Even in a routine performance of Don Pasquale some of the subtleties of Donizetti’s handling of the orchestra will stand out, such as the long trumpet solo whose mournful sound paints Ernesto’s despair, in the introduction to his aria (it has its parallel in the bassoon solo introducing Nemorino’s ‘Una furtiva lagrima’ in Elixir). If one compares Donizetti’s orchestration with that of his Italian opera-writing contemporaries, its sparseness is striking – but with that sparseness goes great tact in making the orchestra the best possible companion to bel canto singing. Other operas, not Don Pasquale, justify Wagner’s jibe that Italian composers use the orchestra like a big guitar. 

Irony is represented in fully musical terms, as in Dr. Malatesta’s ‘Bella siccome un angelo’, where the sincerity of his praises of the supposed Sophronia is undermined by accents and staccati self-consciously stressing the delivery.  There is a marvelous moment in the Act II finale, one of Donizetti’s greatest ensembles, when, the moment the mock marriage has been completed, there is a sudden change of key, and Sophronia changes from the pretended shy convent girl into the dominating tormentress of Don Pasquale, whose surprise and distress is immediately underlined by chromatic inflections. In the quartet which develops, the three upper voices (the conspirators) maintain their lyrical course, undeflected from their play-acting by Pasquale’s growls and rumblings beneath – a perfect blend of the buffo genre with the sentimental comedy. 

The chorus of servants in Act III is original in conception and subtle in its two-part structure; it ends quietly to prepare the atmosphere for the dénouement . Donizetti also uses the chorus imaginatively to contribute to the mood of Ernesto’s lover’s serenade; and the chorus’ offstage singing was complemented by Lablache, at Donizetti’s request, playing the guitar behind the scene to accompany Mario’s singing. 

Mentioning Lablache again we come full circle to the great original cause of Don Pasquale’s success – the opportunity it provides for the gifted buffo singer-actor. This can be experienced in the freshness of novelty in Théophile Gautier’s description of Lablache’s performance:

        In the most fluttering manner, wearing a house-coat of white dimity, nankeen trousers, and a black silk bonnet…to receive this angel of youth and beauty (Sophronia), Don Pasquale makes a most extravagant toilette: a superb peruke the colour of mahogany dressed with ridiculous curls, a green frock with engraved gold buttons, which he could never fasten because of the enormous rotundity of his figure. All this gives him the look of a monstrous beetle that wants to open his wings to fly and cannot succeed.  With the most gallant  air, he advances with popping eyes, his mouth heart-shaped, to take the girl’s hand. She emits a cry as if she had been bitten by a viper’.

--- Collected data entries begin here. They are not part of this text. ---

(* ===== verification/ShGrammar.v ===== *)
(** * The language of the shell

    The grammar of command lines as syntax trees, their token sequences, the texts
    that spell a token sequence, and the commands they mean.  The theorem is that
    the parser of [user/sh.c] reads every spelling of a command line back as its
    meaning. *)

From S2P Require Import Prelude Riscv Mem State Printf User Sh.

#[local] Open Scope Z_scope.

(** ** Spellings of tokens *)

Inductive tok : Type :=
| T_word (w : list Z)
| T_sym (c : Z)        (* one of | ( ) ; & < *)
| T_gt                 (* > *)
| T_app.               (* >> *)

Definition no_word_here (l : list Z) : Prop := l = [] \/ exists c l', l = c :: l' /\ word_char c = false.

(** [spells ts l]: the text [l] is [ts], with any white space around the tokens;
    white space is needed only between two words, and between [>] and a token that
    starts with [>]. *)
Inductive spells : list tok -> list Z -> Prop :=
| spells_nil : spells [] []
| spells_ws c ts l : c ∈ whitespace -> spells ts l -> spells ts (c :: l)
| spells_sym c ts l : c ∈ [124; 40; 41; 59; 38; 60] -> spells ts l -> spells (T_sym c :: ts) (c :: l)
| spells_gt ts l : head l <> Some 62 -> spells ts l -> spells (T_gt :: ts) (62 :: l)
| spells_app ts l : spells ts l -> spells (T_app :: ts) (62 :: 62 :: l)
| spells_word w ts l :
    w <> [] -> Forall (fun c => word_char c = true /\ c <> 0) w -> no_word_here l ->
    spells ts l -> spells (T_word w :: ts) (w ++ l).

‘Lablache’, said Jenny Lind, a fellow-singer not much given to praising her colleagues, ‘is a genius. And what a voice! Oh God in Heaven! And the most perfect actor you could ever see.’ He and Tamburini must have brought the house down with their garrulous plotting duet, as have the best of their successors ever since.  And the perfection of the masterpiece Donizetti gave them to display their talents was no fluke.